Este ano, o Instituto de Estudos Socioeconômicos (Inesc), em parceria com a Coordenação Nacional de Articulação das Comunidades Negras Rurais Quilombolas (CONAQ), iniciou um processo de formação com lideranças jovens do Norte e Nordeste, iniciativa que pretende fomentar a atuação da juventude quilombola no monitoramento do orçamento público, visando à efetivação de programas sociais para suas comunidades.
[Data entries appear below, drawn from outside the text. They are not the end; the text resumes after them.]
(* ===== verification/Fragments.v ===== *)
(** * UDP fragment reassembly

    Models [crates/network/lib/engine/udp/fragments.rs]: the bounded IPv4 and
    IPv6 fragment reassemblers in front of the userspace UDP relay.

    The source has the same code twice, once per address family.  The class
    [FragmentFamily] lists what the two copies differ in (the fragment and key
    types, the payload bound, the construction of the result); the reassembler
    is written once over it, with the instances [ipv4_family] and
    [ipv6_family].  The wire formats of Ethernet, IPv4, IPv6 and UDP are parsed and
    emitted by the [smoltcp] crate, which is a class parameter. *)

From S2P Require Import Prelude Addr.

Definition FRAGMENT_TIMEOUT : Z := 10 * 1000000000.
Definition MAX_FRAGMENT_SETS : Z := 64.
Definition MAX_FRAGMENTS_PER_SET : Z := 128.
Definition MAX_IPV4_PAYLOAD_LEN : Z := 65515.
Definition MAX_IPV6_PAYLOAD_LEN : Z := 65535.
Definition ETH_HDR_LEN : Z := 14.
Definition IPV4_HDR_LEN : Z := 20.
Definition IPV6_HDR_LEN : Z := 40.
Definition IPV6_FRAGMENT_HDR_LEN : Z := 8.
Definition MAX_IPV6_EXTENSION_HEADERS : nat := 4.
Definition UDP_HDR_LEN : Z := 8.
A partir de 2003, políticas públicas passaram a ser desenhadas para garantir a titulação, a qualidade de vida e a sustentabilidade das terras ocupadas por remanescentes das comunidades dos quilombos. No entanto, desde que o governo de Michel Temer adotou uma política de austeridade fiscal, onde a garantia de direitos passou a ser ameaçada pela Emenda do Teto dos Gastos (EC 95), cortes orçamentários têm atingido todas as ações que chegam aos territórios, em áreas como saúde, educação, fomento à agricultura familiar, assistência técnica, entre outras.
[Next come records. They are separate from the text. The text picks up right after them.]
(* ===== verification/Codec.v ===== *)
(** * The frame codec

    Models [crates/protocol/lib/codec.rs]: length-prefixed frames
    [len: u32 BE][id: u32 BE][flags: u8][body], raw, as CBOR control messages,
    and as generation-8 bulk records.

    A byte buffer is a list of bytes; a decoder that consumes from [&mut buf]
    returns the buffer it leaves behind, also on errors.  An [AsyncRead] is the
    list of bytes it will deliver before the end of the stream; an [AsyncWrite]
    is the list of its answers to successive write calls.  CBOR ([ciborium]) is
    a class parameter. *)

From S2P Require Import Prelude Message Bulk.

Definition MAX_FRAME_SIZE : Z := 4 * 1024 * 1024.
Definition MAX_WIRE_FRAME : Z := 4 + MAX_FRAME_SIZE.

Record RawFrame := mkFrame { rf_id : Z; rf_flags : Z; rf_body : list byte }.

Inductive DecodedFrame := DecodedControl (m : Message) | DecodedBulk (r : BulkRecord).

Inductive io_error := IoUnexpectedEof | IoWriteZero | IoOther.

(** The diagnostics of malformed bulk frames. *)
Inductive bulk_reason :=
| FlagNotExclusive | FlagCombined | NoPayload | ReservedNonzero | BadPayloadLength (n : Z)
| EndOverflow | BadDecoderLimit (n : Z) | UnknownKind (b : Z) | UnknownFlow (b : Z)
| ExceedsMaximum (n max : Z) | RecordInControlDecoder | LaneNoPayload | LaneNonBulk.

(** The diagnostics of malformed transport bindings and leases. *)
Inductive binding_reason :=
| UnexpectedProfile (p : string) | UnexpectedPort (p : string) | ConnectionIdMismatch | AckIdMismatch
| BindingLength (label : string) (n : Z) | BindingMagic (label : string)
| BindingFormat (label : string) (b : Z) | BindingGeneration (label : string) (b : Z)
| BindingReserved (label : string) | MalformedLease.

Inductive ProtocolError (CborError : Type) :=
| Io (e : io_error)
| CborEncode (e : CborError)
| CborDecode (e : CborError)
| FrameTooLarge (size max : Z)
| FrameTooShort (size min : Z)
| InvalidBulkFrame (why : bulk_reason)
| InvalidBulkBinding (why : binding_reason)
| UnexpectedEof.
Arguments Io {_}.
Arguments CborEncode {_}.
Arguments CborDecode {_}.
Arguments FrameTooLarge {_}.
Arguments FrameTooShort {_}.
Arguments InvalidBulkFrame {_}.
Arguments InvalidBulkBinding {_}.
Arguments UnexpectedEof {_}.

(** [ciborium] on the envelope: [id] and [flags] are skipped, so a decoded
    message has both zero. *)
Class Cbor := {
  CborError : Type;
  cbor_into_writer : Message -> result CborError (list byte);
  cbor_from_reader : list byte -> result CborError Message
}.

Section Codec.
Context `{Cbor}.
Abbreviation res A := (result (ProtocolError CborError) A).

(** ** Raw frames *)

(** The length check shared by the encoders: [u32::try_from], then the limit. *)
Definition checked_frame_len (n : Z) : res Z :=
  if u_max 32 <? n then Err (FrameTooLarge (u_max 32) MAX_FRAME_SIZE)
  else if MAX_FRAME_SIZE <? n then Err (FrameTooLarge n MAX_FRAME_SIZE)
  else Ok n.

Definition frame_header (frame_len id flags : Z) : list byte :=
  be_bytes 4 frame_len ++ be_bytes 4 id ++ [byte_of_Z flags].

Definition encode_raw_to_buf (frame : RawFrame) (buf : list byte) : res (list byte) :=
  let? frame_len := checked_frame_len (FRAME_HEADER_SIZE + zlen (rf_body frame)) in
  Ok (buf ++ frame_header frame_len (rf_id frame) (rf_flags frame) ++ rf_body frame).

(** [u32::from_be_bytes] of the bytes at an offset, and the byte at an index. *)
Definition u32_at (buf : list byte) (i : Z) : Z := be_value (take 4 (drop (Z.to_nat i) buf)).
Definition u8_at (buf : list byte) (i : Z) : Z := be_value (take 1 (drop (Z.to_nat i) buf)).
(** [buf[from..to]]. *)
Definition slice (buf : list byte) (from to : Z) : list byte :=
  take (Z.to_nat (to - from)) (drop (Z.to_nat from) buf).

Definition try_decode_raw_from_buf (buf : list byte) : list byte * res (option RawFrame) :=
  if zlen buf <? 4 then (buf, Ok None)
  else
    let frame_len := u32_at buf 0 in
    if MAX_FRAME_SIZE <? frame_len then (buf, Err (FrameTooLarge frame_len MAX_FRAME_SIZE))
    else
      let total := 4 + frame_len in
      if zlen buf <? total then (buf, Ok None)
      else if frame_len <? FRAME_HEADER_SIZE then (buf, Err (FrameTooShort frame_len FRAME_HEADER_SIZE))
      else
        let id := u32_at buf 4 in
        let flags := u8_at buf 8 in
        let body := slice buf (4 + FRAME_HEADER_SIZE) total in
        (drop (Z.to_nat total) buf, Ok (Some (mkFrame id flags body))).

(** [read_exact]: the bytes and the rest of the stream, or end of stream. *)
Definition read_exact (stream : list byte) (n : Z) : option (list byte * list byte) :=
  if zlen stream <? n then None
  else Some (take (Z.to_nat n) stream, drop (Z.to_nat n) stream).

Definition read_raw_frame (stream : list byte) : res (RawFrame * list byte) :=
  match read_exact stream 4 with
  | None => Err UnexpectedEof
  | Some (len_buf, stream) =>
      let frame_len := be_value len_buf in
      if MAX_FRAME_SIZE <? frame_len then Err (FrameTooLarge frame_len MAX_FRAME_SIZE)
      else if frame_len <? FRAME_HEADER_SIZE then Err (FrameTooShort frame_len FRAME_HEADER_SIZE)
      else match read_exact stream FRAME_HEADER_SIZE with
      | None => Err (Io IoUnexpectedEof)
      | Some (header, stream) =>
          let id := be_value (take 4 header) in
          let flags := u8_at header 4 in
          match read_exact stream (frame_len - FRAME_HEADER_SIZE) with
          | None => Err (Io IoUnexpectedEof)
          | Some (body, stream) => Ok (mkFrame id flags body, stream)
          end
      end
  end.

(** ** Writing *)

(** The loop of [write_vectored_all].  [answers] are the writer's results: the
    number of bytes it took (never more than it was offered) or an error.  The
    output is what has been written; [None] means the writer gave no further
    answer. *)
Fixpoint write_vectored_loop (answers : list (result io_error Z)) (header body : list byte)
    (header_offset body_offset : Z) (out : list byte) : list byte * option (result io_error unit) :=
  if (header_offset <? zlen header) || (body_offset <? zlen body) then
    match answers with
    | [] => (out, None)
    | answer :: answers' =>
        let offered :=
          if header_offset <? zlen header
          then drop (Z.to_nat header_offset) header
               ++ (if body_offset <? zlen body then drop (Z.to_nat body_offset) body else [])
          else drop (Z.to_nat body_offset) body in
        match answer with
        | Err e => (out, Some (Err e))
        | Ok n =>
            let written := Z.min n (zlen offered) in
            let out' := out ++ take (Z.to_nat written) offered in
            if written =? 0 then (out', Some (Err IoWriteZero))
            else
              let header_remaining := zlen header - header_offset in
              if written <? header_remaining then
                write_vectored_loop answers' header body (header_offset + written) body_offset out'
              else
                write_vectored_loop answers' header body (zlen header)
                  (body_offset + (written - header_remaining)) out'
        end
    end
  else (out, Some (Ok tt)).

Definition write_vectored_all (answers : list (result io_error Z)) (header body : list byte)
  : list byte * option (result io_error unit) :=
  write_vectored_loop answers header body 0 0 [].

(** The result of the [write_vectored_all(..).await?; flush().await?] of the
    writers; the flush has its own answer. *)
Definition finish_write (r : list byte * option (result io_error unit)) (flush : result io_error unit)
  : list byte * option (res unit) :=
  match r with
  | (out, None) => (out, None)
  | (out, Some (Err e)) => (out, Some (Err (Io e)))
  | (out, Some (Ok _)) =>
      (out, Some (match flush with Ok _ => Ok tt | Err e => Err (Io e) end))
  end.

Definition write_raw_frame (answers : list (result io_error Z)) (flush : result io_error unit)
    (frame : RawFrame) : list byte * option (res unit) :=
  match checked_frame_len (FRAME_HEADER_SIZE + zlen (rf_body frame)) with
  | Err e => ([], Some (Err e))
  | Ok frame_len =>
      finish_write (write_vectored_all answers (frame_header frame_len (rf_id frame) (rf_flags frame))
                      (rf_body frame)) flush
  end.

(** ** Bulk records *)

Definition encode_bulk_header (record : BulkRecord) : res (list byte) :=
  let payload_len := zlen (br_payload record) in
  if (payload_len =? 0) || (MAX_BULK_RECORD_PAYLOAD <? payload_len) then
    Err (InvalidBulkFrame (BadPayloadLength payload_len))
  else match checked_add 64 (br_offset record) payload_len with
  | None => Err (InvalidBulkFrame EndOverflow)
  | Some _ =>
      let? frame_len := checked_frame_len (FRAME_HEADER_SIZE + BULK_HEADER_SIZE + payload_len) in
      Ok (frame_header frame_len (br_id record) FLAG_BULK
          ++ [byte_of_Z (bulk_kind_wire (br_kind record)); byte_of_Z (bulk_flow_wire (br_flow record));
              Byte.x00; Byte.x00]
          ++ be_bytes 8 (br_offset record))
  end.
Cortes no orçamento para população quilombola
Material produzido pelo Inesc para subsidiar as oficinas de formação em orçamento e direitos quilombolas mostra que, no atual governo, a situação tende a se agravar. Por exemplo, os recursos alocados no Programa Enfrentamento ao Racismo e Promoção da Igualdade Racial (2034) em 2019 foram quase 60% menores se comparados a 2016 (caiu de R$ 46 milhões para R$15 milhões). Este Programa abriga fomento a ações afirmativas, desenvolvimento sustentável de comunidades quilombolas, reconhecimento e indenização para regularização fundiária destes territórios e atendimento a pessoas vítimas de racismo.
Para a assistência técnica e extensão rural (ATER) destinada à agricultura familiar quilombola, entre 2016 e 2017 foram autorizados no total somente R$ 2 milhões: deste recurso, nada foi pago. No entanto, foram executados restos a pagar de anos anteriores cerca de R$ 4 milhões. Em 2018 e 2019, nenhum recurso novo foi autorizado para esta ação.
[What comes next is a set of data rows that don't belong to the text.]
Definition encode_relay_client_connected (connected : RelayClientConnected) : list byte :=
  encode_relay_client_lease RELAY_CLIENT_CONNECTED connected.

Definition encode_relay_client_disconnected_ack (ack : RelayClientDisconnectedAck) : list byte :=
  encode_relay_client_lease RELAY_CLIENT_DISCONNECTED_ACK
    (mkConnected (rda_id_start ack) (rda_id_end_exclusive ack) (rda_incarnation ack)).

Definition try_decode_relay_client_lease_from_bytes (bytes : list byte) (expected_event : Z)
  : list byte * res (option RelayClientConnected) :=
  if zlen bytes <? 13 then (bytes, Ok None)
  else if negb (bool_decide (slice bytes 9 13 = RELAY_CLIENT_MAGIC)) then (bytes, Ok None)
  else if zlen bytes <? RELAY_CLIENT_LEASE_SIZE then (bytes, Ok None)
  else
    let frame_len := u32_at bytes 0 in
    if negb (frame_len =? RELAY_CLIENT_LEASE_SIZE - 4)
       || negb (bool_decide (slice bytes 4 9 = [x00; x00; x00; x00; x00]))
       || negb (u8_at bytes 13 =? RELAY_LEASE_FORMAT_V1)
       || negb (u8_at bytes 14 =? expected_event)
       || negb (bool_decide (slice bytes 15 17 = [x00; x00]))
    then (bytes, Err (InvalidBulkBinding MalformedLease))
    else
      let frame := slice bytes 0 RELAY_CLIENT_LEASE_SIZE in
      let bytes' := drop (Z.to_nat RELAY_CLIENT_LEASE_SIZE) bytes in
      (bytes', Ok (Some (mkConnected (u32_at frame 17) (u32_at frame 21) (drop 25 frame)))).

Definition try_decode_relay_client_connected_from_bytes (bytes : list byte)
  : list byte * res (option RelayClientConnected) :=
  try_decode_relay_client_lease_from_bytes bytes RELAY_CLIENT_CONNECTED.

Definition try_decode_relay_client_disconnected_ack_from_bytes (bytes : list byte)
  : list byte * res (option RelayClientDisconnectedAck) :=
  match try_decode_relay_client_lease_from_bytes bytes RELAY_CLIENT_DISCONNECTED_ACK with
  | (bytes', Ok (Some lease)) =>
      (bytes', Ok (Some (mkDisconnectedAck (rcc_id_start lease) (rcc_id_end_exclusive lease)
                           (rcc_incarnation lease))))
  | (bytes', Ok None) => (bytes', Ok None)
  | (bytes', Err e) => (bytes', Err e)
  end.

End Transport.

(** ** Range arithmetic *)

Lemma relay_range_step : AGENT_RELAY_ID_RANGE_STEP = 33554431.
Proof. reflexivity. Qed.

Lemma relay_client_id_range_Some slot lo hi :
  0 <= slot ->
  relay_client_id_range slot = Some (lo, hi)
  <-> slot < AGENT_RELAY_MAX_CLIENTS /\ lo = slot * AGENT_RELAY_ID_RANGE_STEP + 1
      /\ hi = slot * AGENT_RELAY_ID_RANGE_STEP + AGENT_RELAY_ID_RANGE_STEP.
Proof.
  intros H0. unfold relay_client_id_range, checked_mul, checked_add. rewrite relay_range_step.
  unfold AGENT_RELAY_MAX_CLIENTS. destruct (Z.leb_spec 128 slot); [split; [done|lia]|].
  rewrite !(proj2 (Z.ltb_lt _ _)) by lia.
  split; [intros [= <- <-]; lia|]. by intros (_ & -> & ->).
Qed.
Além disso, como mostrou o levantamento do Inesc sobre o contingenciamento do governo Bolsonaro, a concessão de bolsa permanência nas universidades teve contingenciamento de 100% do autorizado em 2019. O governo já havia enviado orçamento zerado para esta ação, contudo, houve um esforço no Congresso de se fazer emenda do relator e de comissão para garantir a permanência de indígenas, quilombolas e estudantes de baixa renda nas universidades, que teve todo o recurso suspenso. Como este é um gasto necessário todos os meses, na prática, as bolsas não atenderão ao seu público.
“Os números mostram um desmonte dessas políticas públicas conquistadas por meio de muita luta dos quilombolas. Com o acúmulo do Inesc, pretendemos contribuir para uma incidência mais efetiva dos quilombolas no controle social do orçamento, pois a vida de toda a comunidade é afetada pela decisão dos governantes na hora de distribuir os recursos arrecadados pelo Estado”, afirmou Carmela Zigoni, assessora política do Inesc.
Givânia Maria da Silva, educadora quilombola e integrante da CONAQ, lembra que a parceria com o Inesc nasceu de uma necessidade do movimento aprofundar o tema do orçamento público. “A gente sabe da ausência de recursos, mas pouco sabemos sobre como o orçamento é constituído, como são definidas as prioridades e quais os efeitos dele nas políticas públicas – ou na ausência delas – nos quilombos”, afirmou. Além disso, ressaltou que investir na formação da juventude é outra demanda dos quilombolas: “é a possibilidade da gente fortalecer as nossas comunidades, o nosso movimento”.
Oficinas
Inesc e Conaq têm realizado processos de formação em orçamento público e direitos para lideranças do movimento social já há alguns anos: oficinas aconteceram em 2014 e 2018.
Este ano, foco das oficinas está nas lideranças jovens. Nos dias 14 e 15 de julho, 28 jovens quilombolas dos estados do Pará, Rondônia, Tocantins, Amapá e Amazonas estiveram reunidos em Belém. No encontro, o orçamento público de cada estado foi analisado pela lente dos direitos humanos. Utilizando a metodologia Orçamento & Direitos, baseada na educação popular, o Inesc atua para simplificar o entendimento das estruturas de arrecadação e aplicação dos recursos públicos, preparando as comunidades para, a partir daí, fiscalizar e incidir.
Também foram apresentados mecanismos de controle social do orçamento. Contudo, problemas na transparência dos portais dos estados da Região Norte foram identificados, como ausência do Plano Plurianual (PPA) no site ou diferença entre o que está no Plano e o que está na Lei Orçamentária Anual (LOA), detalhamento somente da função do orçamento, e não por programa, entre outras questões que descumprem a Lei de Acesso a Informação (LAI).